Our previous studies have found the important role of RAS and lipid metabolism in the development of cancer in uninephrectomized rats and type 2 diabetes patients usually accompanied by immune disorders (Yang et al. 2009a, b). It is well-established that adaptive immunity can restrain tumor growth, in particular, IFN-γ-secreting T cells. The induction of protective antitumor immunity is compromised by innate immunosuppressive mechanisms and regulatory cells that often dominate the tumor microenvironment (Butt and Mills 2014). However, immune escape and immune suppression are also evolved in tumor growth through the induction or recruitment of regulatory cells and the production of molecules that suppress antitumor effector T cell responses (Byrne et al. 2011). Presence of hypertension, obesity and inflammatory mediators increased over time after transplantation (Kasiske et al. 2015). These findings could provide further support for the similar cancer risks in both LKDs and kidney recipients as long as disorders of metabolic and immunologic homeostasis are concerned.

Better living donation

Monitoring the short- and long-term health of LKDs remains critically important to the continued success of living donation (Davis 2009; Schold et al. 2013; Srinivas and Poggio 2012). Further study of cancer after kidney donation and transplantation is warranted to ensure that evaluation, selection, and long-term follow-up outcomes support overall good health of the donors (Lentine et al. 2012).

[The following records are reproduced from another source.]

(* ===== verification/Traffic.v ===== *)
(** * From packets to the report

    The whole pipeline behind the decoder: any run of the assembly pool on calls of
    HandlePackets (Assembly, Dispatch), the conversations of the connections that
    its workers serve (Pipeline), and the concurrent calls of HandleEvents and
    Report that count what they report (Callers, Concurrent). *)
From Stdlib Require Import Strings.Byte.
From S2P Require Import Prelude GoLib Buffer Stream Reader Model McText Progress Transaction Deliveries Conversation.
From S2P Require Import Hotlist Analysis Callers Concurrent PacketBuffer Decode Assembly Dispatch Pipeline.
Local Open Scope Z_scope.

Section traffic.
  Context `{HAsm : TcpAssembly} `{HFlows : !GopacketLaws} (memcachePorts : list Z).
  Context {Hl : Type} {HHot : HotList Hl keyInfo} {HRe : RegexpPkg} {HSort : SortPkg}.
  Context (iteration : nat -> Hl -> list (keyInfo * Z)) (clock : nat -> Z).
  Context (iteration_ok : forall t h, iteration t h ≡ₚ map_to_list (hl_counts h)).

(** The calls that the assembler of worker [i] makes in a run are those of the
    connections [xs], interleaved. *)
Record serves (acts : list action) (p0 : Assembly.Pool) (i : nat) (xs : list connection) : Prop := {
  sv_conns : Forall (connection_ok memcachePorts) xs;
  sv_distinct : NoDup (serverKey <$> xs);
  sv_calls : interleaves (connectionCalls <$> xs) (callsMade (workIn memcachePorts i acts p0))
}.

(** The batches that the consumers of a pool have handed over. *)
Definition batches (p : Assembly.Pool) : list (list Event) :=
  concat (handled <$> concat (consumers <$> Assembly.workers p)).

Lemma conn_hits xs : Forall (fun e => isHit e = true) (concat (connEvents <$> xs)).
Proof.
  apply Forall_concat, Forall_fmap, Forall_true. intros x. apply Forall_concat, Forall_fmap, Forall_true.
  intros t. cbn. unfold tx_events. destruct (tx_command t); [|constructor..]. by apply Forall_fmap, Forall_true.
Qed.

Lemma reported_events xs cs : reported xs cs -> concat (concat (handled <$> cs)) ≡ₚ concat (connEvents <$> xs).
Proof.
  intros (cs' & Hp & Hh). rewrite Hp. clear Hp cs. induction Hh as [|x c xs cs [Hc _] _ IH]; [done|].
  rewrite !fmap_cons. cbn [concat]. by rewrite concat_app, Hc, IH.
Qed.

Lemma pool_reported n choice acts p0 p conns : 0 < n -> Assembly.New n choice = Ret p0 ->
  Assembly.runActs memcachePorts acts p0 = Ret (tt, p) -> length conns = Z.to_nat n ->
  (forall i xs, conns !! i = Some xs -> serves acts p0 i xs) ->
  Forall2 (fun xs w => reported xs (consumers w)) conns (Assembly.workers p).
Proof.
  intros Hn E0 E Hlen Hs. pose proof (New_traced n choice p0 Hn E0) as Htr0.
  destruct (traced_run memcachePorts (Z.to_nat n) acts ltac:(lia) [] _ _ p0 p Htr0 E) as (ord & Htr & _).
  apply Forall2_same_length_lookup. rewrite (td_workers _ _ _ _ _ Htr). split; [done|]. intros i xs w Exs Ew.
  destruct (Hs i xs Exs) as [Hxs Hnd Hint].
  destruct (connections_run memcachePorts xs _ (choice i) Hxs Hnd Hint) as (w1 & E1 & Hrep).
  destruct (worker_alone memcachePorts n choice acts p0 p i w Hn E0 E Ew) as (w2 & E2 & Econs & _).
  rewrite E1 in E2. injection E2 as <-. by rewrite Econs.
Qed.

Lemma batches_events conns p : Forall2 (fun xs w => reported xs (consumers w)) conns (Assembly.workers p) ->
  concat (batches p) ≡ₚ concat (connEvents <$> concat conns).
Proof.
  unfold batches. generalize (Assembly.workers p). induction 1 as [|xs w conns ws Hrep _ IH]; [done|].
  rewrite !fmap_cons. cbn [concat]. rewrite !fmap_app, !concat_app, IH. by rewrite (reported_events _ _ Hrep).
Qed.

Lemma filterEvents_perm es es' f : es ≡ₚ es' -> filterEvents es f ≡ₚ filterEvents es' f.
Proof. intros Hp. destruct f; simpl; by rewrite Hp. Qed.

(** C1: the report shows the traffic.  The assembly pool is run on any packets, by
    any schedule of its callers, workers and tickers; the calls that the assembler of
    each worker makes of it are those for any number of connections, interleaved
    in any way, each opened and closed by either direction, its commands and answers
    delivered in segments with empty calls between them.  As in
    [get_conversation], a segment is not empty and has at most 16384 bytes, half of
    a reassembly buffer (a longer one can be refused, and its values are then not
    reported), words and VALUE lines fit such a segment, a retrieval has a key, an answer or a data block
    has at most 2^60 bytes, and a command is delivered before its answer.  Every
    batch that a consumer of the pool has handed over is a call of HandleEvents, and
    all of these calls run at once on a new analysis pool, their steps and those of
    its workers interleaved in any way.  When they are finished, nothing was dropped
    and the queues are drained, then every one of the reports that run at once has,
    when it is finished, exactly one line per distinct key and size among the values
    returned on all connections that pass the filter, with the number of times it
    was returned, heaviest traffic first.  This needs that there are at most
    reportSize such pairs of a key and a size (with more, each worker cuts its list
    off there), and that the number of values returned fits an int. *)
Theorem traffic_report nw choice asm a0 a conns n k f reports :
  0 < nw -> Assembly.New nw choice = Ret a0 -> Assembly.runActs memcachePorts asm a0 = Ret (tt, a) ->
  length conns = Z.to_nat nw -> (forall i xs, conns !! i = Some xs -> serves asm a0 i xs) ->
  0 < n <= int_max -> 0 <= k ->
  let evts := concat (connEvents <$> concat conns) in
  zlen evts <= int_max ->
  let l := kiOf <$> filterEvents evts f in
  Z.of_nat (length (remove_dups l)) <= k ->
  exists p0, Analysis.New n k = Ret p0 /\
    forall acts s, goAll iteration clock acts (start (set_filter f p0) (CallHandleEvents <$> batches a)) = Ret (tt, s) ->
      allFinished s = true -> EventsDropped (pool s) = 0 ->
      Forall (fun w => kisChan w = []) (Analysis.workers (pool s)) ->
      forall racts s', goAll iteration clock racts (start (pool s) (replicate reports (CallReport false))) = Ret (tt, s') ->
        forall j rep err, callers s' !! j = Some (Finished rep err) ->
          exists r, rep = Some r /\ err = None /\ Keys r ≡ₚ lineOf l <$> remove_dups l /\
            StronglySorted (fun a b => TrafficEstimate b <= TrafficEstimate a) (Keys r).
Proof.
  intros Hnw E0 E Hlen Hs Hn Hk evts Hsize l Hl'.
  pose proof (batches_events _ _ (pool_reported nw choice asm a0 a conns Hnw E0 E Hlen Hs)) as He.
  assert (kiOf <$> filterEvents (concat (batches a)) f ≡ₚ l) as Hp by (by apply fmap_Permutation, filterEvents_perm).
  destruct (reports_exact iteration clock iteration_ok n k f (batches a) reports Hn Hk) as (p0 & Ep0 & Hp0).
  - rewrite He. apply conn_hits.
  - unfold zlen in *. by rewrite He.
  - by rewrite Hp.
  - exists p0. split; [done|]. intros acts s Es Hfin Hd Hq racts s' Er j rep err Hj.
    destruct (Hp0 acts s Es Hfin Hd Hq racts s' Er j rep err Hj) as (r & ? & ? & HK & ?).
    exists r. split_and!; [done..| |done]. by rewrite HK, (lines_perm _ _ Hp).
Qed.

End traffic.
Definition handleEvent (ev : termboxEvent) (r : reading) : GoM uiContext (option error) :=
  match ev with
  | EventKey Ch Key =>
      (if Ch =? 112 then handlePause else mret tt);;
      if (Ch =? 113) || (Key =? KeyCtrlC) then mret (Some errQuitRequested)
      else if Key =? KeyCtrlL then
        err ← update r;
        match err with
        | Some e => mret (Some e)
        | None => onTerm Sync
        end
      else mret None
  | EventResize => update r
  | EventOther => mret None
  end.

(** A round of the loop: a tick, a message from the channel, or an event. *)
Inductive input : Type :=
  | Tick (r : reading)
  | Message
  | TermEvent (ev : termboxEvent) (r : reading).

(** [None] goes round again, [Some err] returns [err]. *)
Definition loopRound (i : input) : GoM uiContext (option (option error)) :=
  match i with
  | Tick r => err ← update r; mret (match err with Some e => Some (Some e) | None => None end)
  | Message => fun u =>
      match msgChan u with
      | [] => Blocked
      | msg :: q => (handleNewMessage msg;; mret None) (set_msgChan q u)
      end
  | TermEvent ev r =>
      err ← handleEvent ev r;
      match err with
      | None => mret None
      | Some e => mret (Some (if bool_decide (e = errQuitRequested) then None else Some e))
      end
  end.

(** A round of the loop, or a message sent by another goroutine. *)
Inductive action : Type := Round (i : input) | Send (items : message).

(** The loop from its select on: [Some err] once it has returned [err]. *)
Fixpoint eventLoopFrom (acts : list action) : GoM uiContext (option (option error)) :=
  match acts with
  | [] => mret None
  | Send items :: acts' => Log items;; eventLoopFrom acts'
  | Round i :: acts' =>
      res ← loopRound i;
      match res with Some err => mret (Some err) | None => eventLoopFrom acts' end
  end.

End ui.

(** ** Lemmas: drawing *)

(** The last [n] elements. *)
Definition lastN {A} (n : nat) (l : list A) : list A := drop (length l - n) l.

Section drawing.
  Context `{HLaws : TermboxLaws}.

(** A drawing that keeps the size and touches only rows in [R]. *)
Definition paints (R : Z -> Prop) (m : GoM Terminal unit) : Prop := forall t, exists t',
  m t = Ret (tt, t') /\ Size t' = Size t /\ forall x y, ~ R y -> cell t' x y = cell t x y.

Lemma paints_mono (R R' : Z -> Prop) m : (forall y, R y -> R' y) -> paints R m -> paints R' m.
Proof. intros HR Hm t. destruct (Hm t) as (t' & E & Hs & Hc). exists t'. split_and!; [done..|]. eauto. Qed.

Lemma paints_ret R : paints R (mret tt).
Proof. intros t. by exists t. Qed.

Lemma paints_seq R m m' : paints R m -> paints R m' -> paints R (m;; m').
Proof.
  intros Hm Hm' t. destruct (Hm t) as (t1 & E1 & Hs1 & Hc1). destruct (Hm' t1) as (t2 & E2 & Hs2 & Hc2).
  exists t2. split_and!; [by unfold mbind, gom_bind; rewrite E1|congruence|].
  intros x y Hy. by rewrite Hc2, Hc1.
Qed.

Lemma renderRunes_paints y rs : forall x t, Size (renderRunes x y rs t) = Size t /\
  forall x' y', y' <> y -> cell (renderRunes x y rs t) x' y' = cell t x' y'.
Proof.
  induction rs as [|r rs IH]; intros x t; [done|]. cbn.
  destruct (IH (x +! RuneWidth r) (SetCell x y r t)) as [Hs Hc]. split; [by rewrite Hs, Size_SetCell|].
  intros x' y' Hy. rewrite Hc, cell_SetCell by done. by rewrite bool_decide_false by intuition congruence.
Qed.

Lemma renderText_paints col y txt : paints (eq y) (renderText col y txt).
Proof.
  intros t. destruct (renderRunes_paints y (runes txt) (columnX col t) t) as [Hs Hc].
  eexists. split; [done|]. split; [done|]. intros x' y' Hy. by apply Hc.
Qed.
(* ===== verification/Session.v ===== *)
(** * main.go: the run of the program

    What main does once the components are ready, up to its return.  Without the
    interface it waits for a signal or for the decoder to end, [waiting] being
    the two channels it selects on, with the decoder's goroutine beside it; with
    the interface it runs it, and reports its error.  [mainBody] is both, and
    [memsniff] a run of the whole program. *)
From Stdlib Require Import Strings.Byte.
From S2P Require Import Prelude GoLib Hotlist Analysis Capture Replay Decode GoFmt Logger Presentation Terminal Profiling Main.
From S2P Require DecodePool Files Assembly.
Local Open Scope Z_scope.

(** ** Without the interface *)

Section waiting.
  Context `{LayersPkg} {Src : Type} `{PacketSource Src}.

Record waiting := mkWaiting {
  decodePool : DecodePool.Pool (Src:=Src);
  decoderDone : bool;   (* the goroutine of the decoder has ended *)
  eofChan : Z;          (* elements in the channels, which have room for one *)
  exitChan : Z;
  mainReturned : bool
}.

Definition set_decodePool (p : DecodePool.Pool) (s : waiting) : waiting :=
  mkWaiting p (decoderDone s) (eofChan s) (exitChan s) (mainReturned s).

(** The goroutine [decodePool.Run(); eofChan <- struct{}{}], after Run. *)
Definition announce : GoM waiting unit := fun s =>
  match DecodePool.runAt (decodePool s), decoderDone s with
  | DecodePool.Returned, false =>
      if eofChan s <? 1
      then Ret (tt, mkWaiting (decodePool s) true (eofChan s + 1) (exitChan s) (mainReturned s)) else Blocked
  | _, _ => Blocked
  end.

We must encourage financing studies that follow large diverse cohorts of LKDs over their entire lifetime to detect key characteristics that influence outcomes. As follow-up of LKDs in general is limited in scope, duration, completeness, definition of control groups, different surgical techniques (Lentine and Patel 2012), additional methods for quantifying risk of cancer among diverse LKDs are urgently needed.